:: Instructions for the task ::
There is one span to output from the data below: the lines starting at the line with "zipWith f l' m'" and ending at the line with "Open Scope R_scope.". Output it exactly, ends included, nothing more.

[Data extracted from a collection]
(** X3.  The analysis looks at the lowered text only: two texts that differ
    in the case of their letters get the same primary trigger, trigger
    scores, severity, advice and insight from [mock_analyze_mood], and the
    same six fields from [analyze_mood] of [mindmate_frontend.py], whose
    music track does not depend on the text. *)
Theorem X3_case_insensitive (text text' : string) :
  lower text = lower text' ->
  (forall hash md5_hexdigest user now_id now_stamp choice,
   exists e e',
     front_classifier hash md5_hexdigest user now_id now_stamp
       text (supplied choice) = Ok e
     /\ front_classifier hash md5_hexdigest user now_id now_stamp
          text' (supplied choice) = Ok e'
     /\ Front.primary_trigger e = Front.primary_trigger e'
     /\ Front.trigger_scores e = Front.trigger_scores e'
     /\ Front.severity e = Front.severity e'
     /\ Front.advice e = Front.advice e'
     /\ Front.deep_insight e = Front.deep_insight e')
  /\ (forall entries user now severity,
      exists e e',
        frontend_classifier entries user now text severity = Ok e
        /\ frontend_classifier entries user now text' severity = Ok e'
        /\ (Frontend.primary_trigger e, Frontend.trigger_scores e,
            Frontend.severity e, Frontend.advice e, Frontend.music_track e,
            Frontend.deep_insight e)
           = (Frontend.primary_trigger e', Frontend.trigger_scores e',
              Frontend.severity e', Frontend.advice e',
              Frontend.music_track e', Frontend.deep_insight e')).
Proof.
  intros H. split.
  - intros hash md5_hexdigest user now_id now_stamp choice.
    exists (FrontView.entry_of hash md5_hexdigest user text choice now_id now_stamp),
           (FrontView.entry_of hash md5_hexdigest user text' choice now_id now_stamp).
    split; [apply FrontFacts.mock_analyze_mood_run|].
    split; [apply FrontFacts.mock_analyze_mood_run|].
    cbn [Front.primary_trigger Front.trigger_scores Front.severity Front.advice
         Front.deep_insight FrontView.entry_of].
    assert (Ht : FrontView.tier_of choice text = FrontView.tier_of choice text')
      by (destruct choice; [reflexivity | apply (front_detect_lower _ _ H)]).
    rewrite (front_primary_lower _ _ H), (front_scores_lower _ _ H), Ht.
    repeat split.
  - intros entries user now severity.
    exists (frontend_entry entries user text severity now),
           (frontend_entry entries user text' severity now).
    split; [apply analyze_mood_run_any|].
    split; [apply analyze_mood_run_any|].
    cbn [Frontend.primary_trigger Frontend.trigger_scores Frontend.severity
         Frontend.advice Frontend.music_track Frontend.deep_insight
         frontend_entry].
    assert (Hs : frontend_severity severity text = frontend_severity severity text').
    { unfold frontend_severity.
      now rewrite (frontend_detect_lower _ _ H). }
    unfold FrontendView.primary_of.
    now rewrite (frontend_scores_lower _ _ H), Hs.
Qed.
(** * Marching squares with pthreads: a shallow embedding of [tema1_par.c]

    The development follows the source file top to bottom: the C [double]
    arithmetic of [thread_get_slice], the four stage functions
    ([init_cmap], [rescale_image], [sample_grid], [march]), the stages of
    [worker] run one after the other over the thread ordinals, and the
    lock/barrier skeleton of [worker] as an interleaving transition system. *)

From Stdlib Require Import ZArith Lia Bool.
From Stdlib Require Import Floats.SpecFloat.
From stdpp Require Import base option list numbers strings pretty gmap functions.

Local Open Scope Z_scope.

(** ** Constants of [tema1_par.c] *)

Definition CONTOUR_CONFIG_COUNT : Z := 16.
Definition STEP : Z := 8.
Definition SIGMA : Z := 200.

(** ** C [double] and [long]

    [double] is IEEE 754 binary64 with round-to-nearest-even, as specified
    by the standard library's [SpecFloat] (the specification of Rocq's own
    primitive floats).  [long] is the 64-bit signed integer of LP64. *)

Module Double.

Definition prec : Z := 53.
Definition emax : Z := 1024.

Definition LONG_MIN : Z := - 2 ^ 63.
Definition LONG_MAX : Z := 2 ^ 63 - 1.

(** [(double) z] for a [long] [z]. *)
Definition of_long (z : Z) : spec_float := binary_normalize prec emax z 0 false.

Definition mul : spec_float -> spec_float -> spec_float := SFmul prec emax.
Definition div : spec_float -> spec_float -> spec_float := SFdiv prec emax.
Definition lt : spec_float -> spec_float -> bool := SFltb.

(** Magnitude of a finite double, rounded toward zero. *)
Definition trunc_mag (m : positive) (e : Z) : Z :=
  match e with
  | Zneg p => Z.pos m / 2 ^ Z.pos p
  | _ => Z.pos m * 2 ^ e
  end.

(** [(long) d]: the fractional part is discarded; the conversion of a
    NaN, an infinity or a value outside of [long] is undefined in C and
    is [None] here. *)
Definition to_long (d : spec_float) : option Z :=
  match d with
  | S754_zero _ => Some 0
  | S754_finite s m e =>
      let v := if s then - trunc_mag m e else trunc_mag m e in
      if bool_decide (LONG_MIN <= v <= LONG_MAX) then Some v else None
  | _ => None
  end.

End Double.

(** ** [thread_slice] and [thread_get_slice] *)

Record thread_slice := { slice_start : Z; slice_end : Z }.

(** [MIN(a, b)] with [a] a [double] and [b] a [long]: [b] is converted to
    [double] for the comparison and for the result. *)
Definition MIN_double_long (a : spec_float) (b : Z) : spec_float :=
  if Double.lt a (Double.of_long b) then a else Double.of_long b.

Definition thread_get_slice (tid nthreads range : Z) : option thread_slice :=
  let ratio := Double.div (Double.of_long range) (Double.of_long nthreads) in
  s ← Double.to_long (Double.mul (Double.of_long tid) ratio);
  e ← Double.to_long (MIN_double_long (Double.mul (Double.of_long (tid + 1)) ratio) range);
  Some {| slice_start := s; slice_end := e |}.

(** The contract of the range partitioner as the specification words it,
    in exact integer arithmetic. *)
Definition slice_exact (tid nthreads range : Z) : thread_slice :=
  {| slice_start := tid * range / nthreads;
     slice_end := Z.min ((tid + 1) * range / nthreads) range |}.

(** An index lies in a slice. *)
Definition in_slice (s : thread_slice) (i : Z) : Prop :=
  slice_start s <= i < slice_end s.

#[global] Instance in_slice_dec s i : Decision (in_slice s i).
Proof. unfold in_slice. apply _. Defined.

(** The slices of all the ordinals [0 .. nthreads-1]. *)
Definition all_slices (nthreads range : Z) : list (option thread_slice) :=
  (fun tid => thread_get_slice tid nthreads range) <$> seqZ 0 nthreads.

(** The slices of the [nthreads] ordinals tile [[0, range)]: they exist,
    each ends where the next begins, no index lies in two of them, and
    the indices that lie in one are those of the range. *)
Definition slices_tile (nthreads range : Z) : Prop :=
  exists sl : list thread_slice,
    all_slices nthreads range = Some <$> sl /\
    (forall k s s', sl !! k = Some s -> sl !! S k = Some s' ->
                    slice_end s = slice_start s') /\
    (forall k k' s s' i, k <> k' -> sl !! k = Some s -> sl !! k' = Some s' ->
                         in_slice s i -> ~ in_slice s' i) /\
    (forall i, 0 <= i < range <-> exists s, s ∈ sl /\ in_slice s i).
(** * OLLIE (offline-to-online imitation learning): main.py

    A shallow embedding of the numerical core of [main.py]: the trajectory
    splitter, the replay buffer, the discriminator, the PU discriminator
    loss, the data selector and the policy losses.

    Conventions.
    - A float is a real number ([R]); a tensor of shape (n, d) is a list of
      n rows, each a list of d reals; a tensor of shape (n,) is a list of
      reals.  The one-column buffers (reward, not_done, flag, weight,
      timeout), of shape (n, 1), are stored by their single entry per row
      and turned back into (n, 1) matrices where a tensor operation reads
      them.
    - A Python exception is a value of [PyErr]; a call that may raise
      returns [Res A = PyErr + A].
    - Random draws are read from an oracle [rng : nat -> nat]. *)

From Stdlib Require Import List Bool Arith ZArith Lia.
From Stdlib Require Import Reals Lra.
Import ListNotations.

Set Implicit Arguments.

(** ** Exceptions *)

Inductive PyErr : Type :=
| TypeError
| IndexError
| ValueError
| RuntimeError.

Definition Res (A : Type) : Type := (PyErr + A)%type.

Definition ok {A : Type} (a : A) : Res A := inr a.
Definition raise {A : Type} (e : PyErr) : Res A := inl e.

Definition bind {A B : Type} (c : Res A) (f : A -> Res B) : Res B :=
  match c with
  | inl e => inl e
  | inr a => f a
  end.

Notation "x <- c ;; k" := (bind c (fun x => k))
  (at level 61, c at next level, right associativity).

(** ** Lists as arrays *)

Fixpoint zipWith {A B C : Type} (f : A -> B -> C) (l : list A) (m : list B)
  : list C :=
  match l, m with
  | a :: l', b :: m' => f a b :: zipWith f l' m'
  | _, _ => []
  end.

(** [x[mask]]: the rows of [x] at which the boolean [mask] holds. *)
Fixpoint bool_index {A : Type} (x : list A) (mask : list bool) : list A :=
  match x, mask with
  | a :: x', b :: mask' =>
      if b then a :: bool_index x' mask' else bool_index x' mask'
  | _, _ => []
  end.

Definition count_true (mask : list bool) : nat :=
  length (filter (fun b => b) mask).

(** [x[ind]] for an index tensor [ind]: IndexError out of range. *)
Fixpoint take_rows {A : Type} (x : list A) (ind : list nat) : Res (list A) :=
  match ind with
  | [] => ok []
  | i :: ind' =>
      match nth_error x i with
      | None => raise IndexError
      | Some a => rest <- take_rows x ind' ;; ok (a :: rest)
      end
  end.

(** ** Real-number helpers *)

Open Scope R_scope.

Definition Rleb (x y : R) : bool := if Rle_dec x y then true else false.
Definition Rltb (x y : R) : bool := if Rlt_dec x y then true else false.
Definition Reqb (x y : R) : bool := if Req_dec_T x y then true else false.

Definition Rsum (l : list R) : R := fold_right Rplus 0 l.

Definition dot (w x : list R) : R := Rsum (zipWith Rmult w x).

Definition relu (x : R) : R := Rmax 0 x.
Definition sigmoid (x : R) : R := 1 / (1 + exp (- x)).

(** [torch.clip(x, lo, hi)] on one entry: [min(max(x, lo), hi)]. *)
Definition clip (lo hi x : R) : R := Rmin (Rmax x lo) hi.

(** ** nn.Linear and the Discriminator (lines 383-397) *)

Record Linear : Type := {
  weight_of : list (list R);   (* (out_features, in_features) *)
  bias_of : list R             (* (out_features,) *)
}.

(** [F.linear] on one row: [x W^T + b].  Shapes are those the constructor
    fixes; torch raises on others, here the zip stops at the shorter. *)
Definition linear (l : Linear) (x : list R) : list R :=
  zipWith Rplus (map (fun w => dot w x) (weight_of l)) (bias_of l).

Record Discriminator : Type := {
  fc1 : Linear;
  fc2 : Linear;
  fc3 : Linear
}.

(** [torch.cat([state, action], dim=1)]. *)
Definition cat1 (state action : list (list R)) : list (list R) :=
  zipWith (@app R) state action.

Definition forward (D : Discriminator) (state action : list (list R))
  : list (list R) :=
  let state_action := cat1 state action in
  let d := map (fun x => map relu (linear (fc1 D) x)) state_action in
  let d := map (fun x => map relu (linear (fc2 D) x)) d in
  let d := map (fun x => map sigmoid (linear (fc3 D) x)) d in
  let d := map (map (clip 0.1 0.9)) d in
  d.

(** Calling the module with positional arguments: [forward] has exactly the
    two parameters [state] and [action]; any other number of arguments is a
    TypeError raised before the body runs. *)
Definition call_discriminator (D : Discriminator) (args : list (list (list R)))
  : Res (list (list R)) :=
  match args with
  | [state; action] => ok (forward D state action)
  | _ => raise TypeError
  end.

(** ** Tensors of dimension at most two, with torch broadcasting *)

Inductive Tensor : Type :=
| T0 (x : R)                  (* shape () *)
| T1 (v : list R)             (* shape (n,) *)
| T2 (m : list (list R)).     (* shape (n, d) *)

(** The (n, 1) matrix of a one-column buffer. *)
Definition col (c : list R) : list (list R) := map (fun x => [x]) c.

Definition t_map (f : R -> R) (t : Tensor) : Tensor :=
  match t with
  | T0 x => T0 (f x)
  | T1 v => T1 (map f v)
  | T2 m => T2 (map (map f) m)
  end.

(** Broadcasting along one axis: equal extents pair up, an extent of 1 is
    repeated, anything else is a RuntimeError. *)
Definition bcast_row (f : R -> R -> R) (r1 r2 : list R) : Res (list R) :=
  if (length r1 =? length r2)%nat then ok (zipWith f r1 r2)
  else if (length r1 =? 1)%nat then ok (map (f (hd 0 r1)) r2)
  else if (length r2 =? 1)%nat then ok (map (fun x => f x (hd 0 r2)) r1)
  else raise RuntimeError.

Fixpoint rows_same (f : R -> R -> R) (m1 m2 : list (list R))
  : Res (list (list R)) :=
  match m1, m2 with
  | r1 :: m1', r2 :: m2' =>
      r <- bcast_row f r1 r2 ;; m <- rows_same f m1' m2' ;; ok (r :: m)
  | _, _ => ok []
  end.

Fixpoint rows_left (f : R -> R -> R) (r1 : list R) (m2 : list (list R))
  : Res (list (list R)) :=
  match m2 with
  | [] => ok []
  | r2 :: m2' =>
      r <- bcast_row f r1 r2 ;; m <- rows_left f r1 m2' ;; ok (r :: m)
  end.

Fixpoint rows_right (f : R -> R -> R) (m1 : list (list R)) (r2 : list R)
  : Res (list (list R)) :=
  match m1 with
  | [] => ok []
  | r1 :: m1' =>
      r <- bcast_row f r1 r2 ;; m <- rows_right f m1' r2 ;; ok (r :: m)
  end.

Definition bcast_mat (f : R -> R -> R) (m1 m2 : list (list R))
  : Res (list (list R)) :=
  if (length m1 =? length m2)%nat then rows_same f m1 m2
  else if (length m1 =? 1)%nat then rows_left f (hd [] m1) m2
  else if (length m2 =? 1)%nat then rows_right f m1 (hd [] m2)
  else raise RuntimeError.

(** An elementwise binary operation.  Shapes are aligned from the last
    axis: a vector of shape (n,) meets a matrix as the single row (1, n). *)
Definition t_bin (f : R -> R -> R) (t1 t2 : Tensor) : Res Tensor :=
  match t1, t2 with
  | T0 x, _ => ok (t_map (f x) t2)
  | _, T0 y => ok (t_map (fun x => f x y) t1)
  | T1 v1, T1 v2 => v <- bcast_row f v1 v2 ;; ok (T1 v)
  | T1 v1, T2 m2 => m <- bcast_mat f [v1] m2 ;; ok (T2 m)
  | T2 m1, T1 v2 => m <- bcast_mat f m1 [v2] ;; ok (T2 m)
  | T2 m1, T2 m2 => m <- bcast_mat f m1 m2 ;; ok (T2 m)
  end.

Definition t_add : Tensor -> Tensor -> Res Tensor := t_bin Rplus.
Definition t_mul : Tensor -> Tensor -> Res Tensor := t_bin Rmult.
Definition t_neg : Tensor -> Tensor := t_map Ropp.
Definition t_log : Tensor -> Tensor := t_map ln.

Definition entries (t : Tensor) : list R :=
  match t with
  | T0 x => [x]
  | T1 v => v
  | T2 m => concat m
  end.

(** [torch.mean(t)]: the mean over all entries. *)
Definition t_mean (t : Tensor) : R :=
  Rsum (entries t) / INR (length (entries t)).

(** [torch.sum(m, 1)]: shape (n, d) to shape (n,). *)
Definition t_sum1 (m : list (list R)) : Tensor := T1 (map Rsum m).

(** ** Replay buffer (lines 282-343) *)

Record ReplayBuffer : Type := mkReplayBuffer {
  max_size : nat;
  ptr : nat;
  size : nat;
  state : list (list R);
  action : list (list R);
  next_state : list (list R);
  reward : list R;
  not_done : list R;
  flag : list R;
  weight : list R;
  timeout : list R
}.

Definition ReplayBuffer_init (state_dim action_dim max_size : nat)
  : ReplayBuffer :=
  {| max_size := max_size;
     ptr := 0;
     size := 0;
     state := repeat (repeat 0 state_dim) max_size;
     action := repeat (repeat 0 action_dim) max_size;
     next_state := repeat (repeat 0 state_dim) max_size;
     reward := repeat 0 max_size;
     not_done := repeat 0 max_size;
     flag := repeat 0 max_size;
     weight := repeat 1 max_size;
     timeout := repeat 1 max_size |}.

(** [torch.randint(low, high, (n,))]: n draws from [low, high); the range
    must be non-empty, whatever n is. *)
Definition randint (rng : nat -> nat) (low high n : nat) : Res (list nat) :=
  if (low <? high)%nat
  then ok (map (fun j => (low + rng j mod (high - low))%nat) (seq 0 n))
  else raise RuntimeError.

(** The tuple [sample] returns, in the order of the source. *)
Record Batch : Type := mkBatch {
  b_state : list (list R);
  b_action : list (list R);
  b_next_state : list (list R);
  b_reward : list R;
  b_not_done : list R;
  b_flag : list R;
  b_weight : list R;
  b_timeout : list R
}.

Definition index_batch (self : ReplayBuffer) (ind : list nat) : Res Batch :=
  s <- take_rows (state self) ind ;;
  a <- take_rows (action self) ind ;;
  ns <- take_rows (next_state self) ind ;;
  r <- take_rows (reward self) ind ;;
  nd <- take_rows (not_done self) ind ;;
  f <- take_rows (flag self) ind ;;
  w <- take_rows (weight self) ind ;;
  t <- take_rows (timeout self) ind ;;
  ok (mkBatch s a ns r nd f w t).

Definition sample (rng : nat -> nat) (self : ReplayBuffer) (batch_size : nat)
  : Res Batch :=
  ind <- randint rng 0 (size self) batch_size ;;
  index_batch self ind.

(** The dictionary [convert_d4rl] reads: the six columns the splitter
    emits and the [flag] column [get_datasets] adds. *)
Record Dataset : Type := mkDataset {
  observations : list (list R);
  actions : list (list R);
  next_observations : list (list R);
  rewards : list R;
  terminals : list bool;
  timeouts : list bool
}.

Definition b2r (b : bool) : R := if b then 1 else 0.

Definition convert_d4rl (self : ReplayBuffer) (dataset : Dataset)
           (dataset_flag : list bool) : ReplayBuffer :=
  {| max_size := max_size self;
     ptr := ptr self;
     size := length (observations dataset);
     state := observations dataset;
     action := actions dataset;
     next_state := next_observations dataset;
     reward := rewards dataset;
     not_done := map (fun t => 1 - b2r t) (terminals dataset);
     flag := map b2r dataset_flag;
     weight := map (fun _ => 1) (rewards dataset);
     timeout := map b2r (timeouts dataset) |}.

(** [(x - mean) / std] with [mean] and [std] of shape (d,), row by row. *)
Definition standardize (mean std : list R) (x : list (list R))
  : list (list R) :=
  map (fun row =>
         zipWith (fun v ms => (v - fst ms) / snd ms) row (combine mean std))
      x.

Definition normalize_states (self : ReplayBuffer) (mean std : list R)
  : ReplayBuffer :=
  {| max_size := max_size self;
     ptr := ptr self;
     size := size self;
     state := standardize mean std (state self);
     action := action self;
     next_state := standardize mean std (next_state self);
     reward := reward self;
     not_done := not_done self;
     flag := flag self;
     weight := weight self;
     timeout := timeout self |}.

Definition add_transitions (self replay_buffer : ReplayBuffer)
  : ReplayBuffer :=
  {| max_size := max_size self;
     ptr := ptr self;
     size := length (state self ++ state replay_buffer);
     state := state self ++ state replay_buffer;
     action := action self ++ action replay_buffer;
     next_state := next_state self ++ next_state replay_buffer;
     reward := reward self ++ reward replay_buffer;
     not_done := not_done self ++ not_done replay_buffer;
     flag := flag self ++ flag replay_buffer;
     weight := weight self ++ weight replay_buffer;
     timeout := timeout self ++ timeout replay_buffer |}.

:: Task result ::
  | a :: l', b :: m' => f a b :: zipWith f l' m'
  | _, _ => []
  end.

(** [x[mask]]: the rows of [x] at which the boolean [mask] holds. *)
Fixpoint bool_index {A : Type} (x : list A) (mask : list bool) : list A :=
  match x, mask with
  | a :: x', b :: mask' =>
      if b then a :: bool_index x' mask' else bool_index x' mask'
  | _, _ => []
  end.

Definition count_true (mask : list bool) : nat :=
  length (filter (fun b => b) mask).

(** [x[ind]] for an index tensor [ind]: IndexError out of range. *)
Fixpoint take_rows {A : Type} (x : list A) (ind : list nat) : Res (list A) :=
  match ind with
  | [] => ok []
  | i :: ind' =>
      match nth_error x i with
      | None => raise IndexError
      | Some a => rest <- take_rows x ind' ;; ok (a :: rest)
      end
  end.

(** ** Real-number helpers *)

Open Scope R_scope.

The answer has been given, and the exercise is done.